Currency Briefing - what you need to know for Tues March 20, 2012
The local currency has gained a little on the US dollar, thanks to better-than-expected export numbers.
IG Markets Singapore said:
The Singapore dollar has gained a little on the greenback sitting at $1.2563. The local currency has managed to hang onto the gains made from its better-than-expected exports numbers on Friday.
But the currency pair continue to trade in a tight range while waiting for some strong market signals from the US or Europe, which are unlikely to happen this week.
All eyes will be on the Monetary Authority of Singapore next month when it holds its half-yearly policy review. The MAS is expected to maintain its slow appreciation of the Singapore dollar this year to curb creeping inflation.
A MAS survey last week showed inflation could hit 3.5% this year which is at the top end of official forecasts. Inflation in Asia has been stubborn and won’t be helped by rising oil prices for energy-hungry economies.
Expectations are for the Singapore dollar to trade at $1.26 by the end of the year, relatively flat with its current level.
GFT meanwhile reported (for 19 March 2012 trading):
For the third consecutive trading session, the euro rebounded against the U.S. dollar. Eurozone current account activity surged in the month of January to its highest level in 5 years while construction output declined sharply.
While investment flows were net negative, the surplus for goods and services rose strongly, reflecting healthier demand. The impact on the EUR/USD was nominal however given the outdated nature of this report. The first quarter was a much better one for most countries and the main question of whether demand has been sustained since then will be answered by the PMI numbers later this week.
Greek Finance Minister Venizelos resigned on the day of the Greek CDS auction to lead the country’s Socialist Party. His departure is not a significant one because it comes at a time when the volatility and uncertainty around Greece has settled.As for the CDS auction, the final settlement price was 21.5 percent which means that for every $10 million
in CDS protection bought against a Greek default, a payout of $7.85 billion will be given. Spanish and Greek bonds will be auctioned off tomorrow and as usual, the results will be a measure of investor confidence.
German producer prices are due for release tomorrow. Inflationary pressures are expected to moderate but higher oil prices could trigger an upside surprise. ECB member Nowotny said this morning that they cannot exclude the possibility of high oil prices impacting inflation.
For the time being, with no major European or U.S. catalysts on the calendar, we expect the EUR/USD to remain confined in a range between 1.31 and 1.34.
RBS, on the other hand, noted (for 19 March 2012 trading):
The recent positive correlation between rising US rates and the USD took a pause today as the USD fell broadly against the G10 (particularly vs. the Euro) despite the 5-year swap rate breaking definitively above its 200-day MA.

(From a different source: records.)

(* ===== verification/Core.v ===== *)
(** * The kernel core (src/core/hardrt_core.c)

    One definition per function of the file, in its order. Code under
    [#if HARDRT_DEBUG == 1] that affects the result is guarded by
    [HARDRT_DEBUG]; the writes to the [dbg_*] variables, which nothing
    reads, are left out. *)

From stdpp Require Import base tactics numbers list option gmap.
From S2P Require Import Prelude Types Prog Ring.
Open Scope Z_scope.
Open Scope prog_scope.

Section core.
Context `{C : Config}.

(** ** Errors, TCB access *)

(** [hrt_error]: record the code; spin in a stalling build. *)
Definition hrt_error (code : hrt_err) : prog unit :=
  modify (set_error code) ;;
  if HARDRT_STALL_ON_ERROR then Halt HStall else skip.

Definition id_out_of_range (id : Z) : bool := (id <? 0) || (id >=? HARDRT_MAX_TASKS).

(** [hrt__tcb]: the address of a slot. [None] is [NULL], which only the
    debug build returns. *)
Definition hrt__tcb (id : Z) : option Z :=
  if HARDRT_DEBUG && id_out_of_range id then None else Some id.

Definition is_null (t : option Z) : bool := match t with None => true | Some _ => false end.

(** [t->field] as an expression and as the target of an assignment. *)
Definition tcb_get (s : kern) (t : option Z) : option _hrt_tcb_t := i ← t; zget (g_tcbs s) i.

Definition tcb_upd (t : option Z) (f : _hrt_tcb_t -> _hrt_tcb_t) (s : kern) : option kern :=
  i ← t; tc ← zget (g_tcbs s) i; l ← zset (g_tcbs s) i (f tc); Some (set_tcbs l s).

Definition tcb_read {A} (t : option Z) (f : _hrt_tcb_t -> A) : prog A :=
  reads (fun s => f <$> tcb_get s t).

Definition tcb_write (t : option Z) (f : _hrt_tcb_t -> _hrt_tcb_t) : prog unit :=
  writes (tcb_upd t f).

(** ** Ready queues *)

Definition rq_push (p id : Z) : prog unit :=
  if p >=? HARDRT_MAX_PRIO then hrt_error ERR_INVALID_PRIO
  else if HARDRT_DEBUG && id_out_of_range id then hrt_error ERR_INVALID_ID
  else
    n <- ring_count (rq_ring p) ;;
    if n >=? HARDRT_MAX_TASKS then hrt_error ERR_RQ_OVERFLOW
    else
      ring_store (rq_ring p) (u8 id) ;;
      ring_advance_tail (rq_ring p) ;;
      ring_inc_count (rq_ring p).

Definition rq_pop (p : Z) : prog Z :=
  if HARDRT_DEBUG && (p >=? HARDRT_MAX_PRIO) then hrt_error ERR_INVALID_PRIO ;; Ret (-1)
  else
    n <- ring_count (rq_ring p) ;;
    if n =? 0 then Ret (-1)
    else if HARDRT_DEBUG && (n <? 0) then hrt_error ERR_RQ_UNDERFLOW ;; Ret (-1000)
    else
      id <- ring_read_head (rq_ring p) ;;
      if HARDRT_DEBUG && id_out_of_range id then hrt_error ERR_INVALID_ID_FROM_RQ ;; Ret (-1)
      else
        ring_advance_head (rq_ring p) ;;
        ring_dec_count (rq_ring p) ;;
        Ret id.

(** ** Stack pointers *)

Definition _get_sp (id : Z) : prog Z := tcb_read (hrt__tcb id) sp.

Definition _set_sp (id sp : Z) : prog unit :=
  (if sp =? 0 then hrt_error ERR_SP_NULL else skip) ;;
  tcb_write (hrt__tcb id) (tcb_set_sp sp).

(** ** Core API *)

Definition hrt_init (cfg : option hrt_config_t) : prog Z :=
  modify (set_tcbs (replicate (Z.to_nat HARDRT_MAX_TASKS) tcb_zero)) ;;
  modify (set_rq (replicate (Z.to_nat HARDRT_MAX_PRIO) ring_empty)) ;;
  modify (fun s => set_tcbs (tcb_set_state HRT_UNUSED <$> g_tcbs s) s) ;;
  modify (set_tick 0) ;;
  modify (set_current (-1)) ;;
  match cfg with
  | Some c =>
      modify (set_tick_hz (if cfg_tick_hz c =? 0 then 1000 else cfg_tick_hz c)) ;;
      modify (set_policy (cfg_policy c)) ;;
      modify (set_default_slice (if cfg_default_slice c =? 0 then 5 else cfg_default_slice c)) ;;
      modify (set_core_hz (cfg_core_hz c)) ;;
      modify (set_tick_src (cfg_tick_src c))
  | None =>
      modify (set_tick_hz 1000) ;;
      modify (set_policy HRT_SCHED_PRIORITY_RR) ;;
      modify (set_default_slice 5)
  end ;;
  hz <- gets g_tick_hz ;;
  call (hrt_port_start_systick hz) ;;
  call hrt__init_idle_task ;;
  Ret 0.

(** The search for a free slot: the first [i] of the list whose slot is
    [HRT_UNUSED], or -1. *)
Fixpoint find_unused (ids : list Z) : prog Z :=
  match ids with
  | [] => Ret (-1)
  | i :: ids' =>
      st <- tcb_read (Some i) state ;;
      if decide (st = HRT_UNUSED) then Ret i else find_unused ids'
  end.

Definition hrt_create_task (fn argp stack n_words : Z) (attr : option hrt_task_attr_t) : prog Z :=
  if (fn =? 0) || (stack =? 0) || (n_words <? 64) then
    hrt_error ERR_INVALID_TASK ;; Ret (-1)
  else
    id <- find_unused (seqZ 0 HARDRT_MAX_TASKS) ;;
    if id <? 0 then hrt_error ERR_INVALID_ID ;; Ret (-1)
    else
      let t := hrt__tcb id in
      if is_null t then hrt_error ERR_TCB_NULL ;; Ret (-1)
      else
        dslice <- gets g_default_slice ;;
        tcb_write t (fun _ => mkTcb 0 stack n_words fn argp 0
          (u16 (match attr with Some a => timeslice a | None => dslice end)) 0
          (u8 (match attr with Some a => priority a | None => HRT_PRIO1 end)) HRT_READY) ;;
        call (hrt_port_prepare_task_stack id stack n_words) ;;
        tcb_write t (tcb_set_state HRT_READY) ;;
        tcb_write t (fun tc => tcb_set_slice_left (timeslice_cfg tc) tc) ;;
        p <- tcb_read t prio ;;
        rq_push p (u8 id) ;;
        Ret id.

Definition hrt_start : prog unit :=
  call hrt__pend_context_switch ;;
  call hrt_port_enter_scheduler.

(** ** Time *)

Definition hrt__ms_to_ticks (ms tick_hz : Z) : Z :=
  if (ms =? 0) || (tick_hz =? 0) then 1
  else
    let t := u64 (u64 (ms * tick_hz) + 999) in
    let t := t / 1000 in
    let t := if t =? 0 then 1 else t in
    let t := if t >? UINT32_MAX then UINT32_MAX else t in
    u32 t.

Definition hrt_sleep (ms : Z) : prog unit :=
  cur <- gets g_current ;;
  if HARDRT_DEBUG && (cur <? 0) then hrt_error ERR_INVALID_ID
  else
    let t := hrt__tcb cur in
    if HARDRT_DEBUG && is_null t then hrt_error ERR_TCB_NULL
    else
      hz <- gets g_tick_hz ;;
      let ticks := hrt__ms_to_ticks ms hz in
      writes (fun s => tcb_upd t (tcb_set_wake_tick (u32 (g_tick s + ticks))) s) ;;
      tcb_write t (tcb_set_state HRT_SLEEP) ;;
      call hrt__pend_context_switch ;;
      call hrt_port_yield_to_scheduler.

Definition hrt_yield : prog unit :=
  cur <- gets g_current ;;
  if HARDRT_DEBUG && (cur <? 0) then hrt_error ERR_INVALID_ID
  else
    let t := hrt__tcb cur in
    if HARDRT_DEBUG && is_null t then hrt_error ERR_TCB_NULL
    else
      st <- tcb_read t state ;;
      (if decide (st = HRT_READY) then
         tcb_write t (fun tc => tcb_set_slice_left (timeslice_cfg tc) tc) ;;
         p <- tcb_read t prio ;;
         cur' <- gets g_current ;;
         rq_push p (u8 cur')
       else skip) ;;
      call hrt__pend_context_switch ;;
      call hrt_port_yield_to_scheduler.

Definition hrt__get_current : prog Z := gets g_current.

Definition hrt_task_delete : prog unit :=
  cur <- hrt__get_current ;;
  if (cur <? 0) || (cur =? HRT_IDLE_ID) then skip
  else
    call hrt_port_crit_enter ;;
    let t := hrt__tcb cur in
    (if is_null t then skip else tcb_write t (tcb_set_state HRT_UNUSED)) ;;
    call hrt_port_crit_exit ;;
    call hrt__pend_context_switch ;;
    call hrt_port_yield_to_scheduler.

Definition hrt_tick_now : prog Z := gets g_tick.

Definition hrt_now_ms : prog Z :=
  hz <- gets g_tick_hz ;;
  if hz =? 0 then Ret 0
  else
    t <- gets g_tick ;;
    Ret (u32 (u64 (t * 1000) / hz)).

Definition hrt_set_policy (p : hrt_policy_t) : prog unit := modify (set_policy p).
Definition hrt_set_default_timeslice (t : Z) : prog unit := modify (set_default_slice t).

(** ** Helpers for the scheduler and the primitives *)

Definition hrt__make_ready (id : Z) : prog unit :=
  if HARDRT_DEBUG && id_out_of_range id then hrt_error ERR_INVALID_ID
  else
    let t := hrt__tcb id in
    if HARDRT_DEBUG && is_null t then hrt_error ERR_TCB_NULL
    else
      dup <- (if HARDRT_DEBUG then
                st <- tcb_read t state ;; Ret (bool_decide (st = HRT_READY))
              else Ret false) ;;
      if (dup : bool) then hrt_error ERR_DUP_READY
      else
        tcb_write t (tcb_set_state HRT_READY) ;;
        tcb_write t (fun tc => tcb_set_slice_left (timeslice_cfg tc) tc) ;;
        p <- tcb_read t prio ;;
        rq_push p (u8 id).

Definition hrt__requeue_noreset (id : Z) : prog unit :=
  if HARDRT_DEBUG && id_out_of_range id then hrt_error ERR_INVALID_ID
  else
    let t := hrt__tcb id in
    if HARDRT_DEBUG && is_null t then hrt_error ERR_TCB_NULL
    else
      st <- tcb_read t state ;;
      if decide (st = HRT_READY) then
        p <- tcb_read t prio ;; rq_push p (u8 id)
      else skip.

(** The selection loop over the priorities of the list, highest first. *)
Fixpoint pick_from (ps : list Z) : prog Z :=
  match ps with
  | [] => Ret HRT_IDLE_ID
  | p :: ps' =>
      candidate <- rq_pop (u8 p) ;;
      if candidate >=? 0 then Ret candidate else pick_from ps'
  end.

Definition hrt__pick_next_ready : prog Z := pick_from (seqZ 0 HARDRT_MAX_PRIO).

Definition hrt__set_current (id : Z) : prog unit :=
  if HARDRT_DEBUG && id_out_of_range id then hrt_error ERR_INVALID_ID
  else modify (set_current id).

Definition hrt__inc_tick : prog unit := modify (fun s => set_tick (u32 (g_tick s + 1)) s).
Definition hrt__policy : prog hrt_policy_t := gets g_policy.
Definition hrt__cfg_core_hz : prog Z := gets g_core_hz.
Definition hrt__cfg_tick_src : prog hrt_tick_source_t := gets g_tick_src.
Definition hrt__cfg_tick_hz : prog Z := gets g_tick_hz.

Definition hrt__save_current_sp (sp : Z) : prog unit :=
  cur <- hrt__get_current ;; _set_sp cur sp.

Definition hrt__load_next_sp_and_set_current (next_id : Z) : prog Z :=
  sp <- _get_sp next_id ;;
  hrt__set_current next_id ;;
  Ret sp.

(** [pol == HRT_SCHED_RR || pol == HRT_SCHED_PRIORITY_RR] *)
Definition rr_policy (pol : hrt_policy_t) : bool :=
  bool_decide (pol = HRT_SCHED_RR) || bool_decide (pol = HRT_SCHED_PRIORITY_RR).

Definition hrt__on_scheduler_entry : prog unit :=
  cur <- gets g_current ;;
  let t := hrt__tcb cur in
  if HARDRT_DEBUG && is_null t then hrt_error ERR_TCB_NULL
  else
    st <- tcb_read t state ;;
    if decide (st <> HRT_READY) then skip
    else
      pol <- gets g_policy ;;
      slice <- tcb_read t timeslice_cfg ;;
      if rr_policy pol && (slice >? 0) then
        left <- tcb_read t slice_left ;;
        if left =? 0 then
          tcb_write t (fun tc => tcb_set_slice_left (timeslice_cfg tc) tc) ;;
          p <- tcb_read t prio ;;
          cur' <- gets g_current ;;
          rq_push p (u8 cur')
        else skip
      else skip.

(** Test hooks ([HARDRT_TEST_HOOKS] builds). *)
Definition hrt__test_set_tick (v : Z) : prog unit := modify (set_tick v).
Definition hrt__test_get_tick : prog Z := gets g_tick.

(** The scheduling decision of the PendSV handler. *)
Definition hrt__schedule (old_sp : Z) : prog Z :=
  (if negb (old_sp =? 0) then
     g <- gets g_current ;;
     (if HARDRT_DEBUG && id_out_of_range g then hrt_error ERR_INVALID_ID else skip) ;;
     let cur := hrt__tcb g in
     (if HARDRT_DEBUG && is_null cur then hrt_error ERR_TCB_NULL else skip) ;;
     _set_sp g old_sp ;;
     st <- tcb_read cur state ;;
     if decide (st = HRT_READY) then
       p <- tcb_read cur prio ;;
       g' <- gets g_current ;;
       rq_push p g'
     else skip
   else skip) ;;
  next_id <- hrt__pick_next_ready ;;
  (if HARDRT_DEBUG && id_out_of_range next_id then hrt_error ERR_INVALID_NEXT_ID else skip) ;;
  hrt__set_current next_id ;;
  _get_sp next_id.

End core.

Anticipation of high profile cross-border M&A activity may have propelled the EUR higher and with investors still seemingly very short of EUR, a short squeeze was triggered. (CFTC data as of Tuesday 13 March showed net 99K contract EUR short position among investors on the IMM).
We still see the break higher in the US 5-year swap rate as USD supportive and would use this back up to establish long USD exposure, with our preferred positions being short EUR/USD and long USD/CHF.
Finally, we expect the RBA minutes to confirm the Board's easing bias, though the minutes may not be significantly different from the comments made by Governor Stevens on 19 March.